5. Language Support (Score out of 10)

- Google Cloud (9.5/10): Supports English with an Indian accent and all Indian languages with various models and voices.
- Sarvam (9/10): Supports English with an Indian accent and all Indian languages, though only for select voices.
- ElevenLabs (7/10): Supports English, Hindi, and Tamil, with various languages and accents available.
- Waves (6.5/10): Supports only English and Hindi.

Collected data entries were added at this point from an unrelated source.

(** * turboseti_stream: the geometry, drift-index and data-loader layer

    A shallow embedding of [src/turboseti_stream/doppler_finder.py]:
    the constructor [DopplerFinder.__init__] (padded time-step count,
    observation header, search geometry, drift-index row), the
    [DataLoader] it builds, the class [Map], and
    [DopplerFinder._find_ET_common] with the entry points that call it,
    over a file system and with turbo_seti's writers and search as
    parameters.

    Python [int] is [Z]; Python [float] and [numpy.float64] are the
    kernel's binary64 [float]; an exception is a [Raise] result. *)

From Stdlib Require Import ZArith List String Ascii Bool Lia Floats.
From stdpp Require Import base option gmap strings.
Import ListNotations.

Local Open Scope Z_scope.

(** ** Python values and library calls the source relies on *)

Module Py.

(** The exceptions the modelled statements can raise. [OSError] stands
    for those of its subclasses that depend on the platform
    ([IsADirectoryError], [NotADirectoryError], [PermissionError]);
    [LibraryException] for whatever setigen and blimpy raise on a file
    they do not read, which the source lets through as it is. *)
Inductive exn : Set :=
| AssertionError
| FileNotFoundError
| IndexError
| OSError
| OverflowError
| TypeError
| ValueError
| ZeroDivisionError
| LibraryException.

Inductive result (A : Type) : Type :=
| Ok (a : A)
| Raise (e : exn).
Arguments Ok {A} a.
Arguments Raise {A} e.

Definition bind {A B : Type} (r : result A) (k : A -> result B) : result B :=
  match r with
  | Ok a => k a
  | Raise e => Raise e
  end.

Definition is_ok {A : Type} (r : result A) : bool :=
  match r with Ok _ => true | Raise _ => false end.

6. Scalability (Score out of 10)

- Google Cloud (9/10): Excellent support and ample customizability for improving the model for our specific use case.
- Sarvam (7.5/10): Supports all languages; however, it lacks the customizability to add emotional nuance and texture to conversations.
- ElevenLabs (7/10): Offers frequent updates with various voices available for multiple languages, though pricing and limited Indian language support may affect future expansion.
- Waves (6.5/10): Limited language support and lacks additional features to enhance the voice.

Final Verdict: Google Cloud TTS

After rigorous testing, Google Cloud Text-to-Speech emerged as the best solution due to:

Optimal Balance of Quality and Cost: While ElevenLabs marginally outperformed in voice quality, Google Cloud delivered excellent naturalism at a substantially lower cost (₹6.51 vs ₹12.84 per minute).
Superior Indian Language Support: With comprehensive coverage of 12+ Indian languages and dialects, Google Cloud significantly outperformed competitors, particularly for the code-switching between languages that’s common in Indian conversations.
Custom Lexicon Support: Google’s SSML and lexicon capabilities allow precise control over pronunciation, especially for industry-specific terms and regional names.
Low Latency Under Stress: Google’s robust infrastructure ensures consistent performance under load, with 123ms average latency proving sufficient for natural conversations.
Cost-Effectiveness at Scale: For our projected volume of 10,000 minutes monthly, Google Cloud represents potential savings of approximately ₹756,000 annually compared to ElevenLabs.

Next Steps and Future Enhancements

We selected a TTS engine that not only meets but also exceeds our expectations.

Here’s what we are planning next:

- Conduct more demonstrations and gather feedback from both domain experts and users to refine the system.
- Add native Telugu and Tamil voices as part of our ongoing efforts to provide fully localized experiences.
- Continue to update the custom dictionary with new terms and local nuances to maintain accuracy.
- Set up systems to track user satisfaction, call durations, and error rates to ensure continuous improvement.

Through iterative updates using SSML, we aim to further refine our voice agent’s tone, making it even more comforting and engaging over time.

Final Thoughts

Our work with voice agents is just the beginning. As voice AI evolves, it will play a crucial role in reducing administrative burdens and improving customer experiences.

With advancements in SSML, emotion AI, and multilingual NLP, we’re just scratching the surface of what AI-powered voice agents can do. The key isn’t just making AI talk – it’s making it communicate naturally and meaningfully.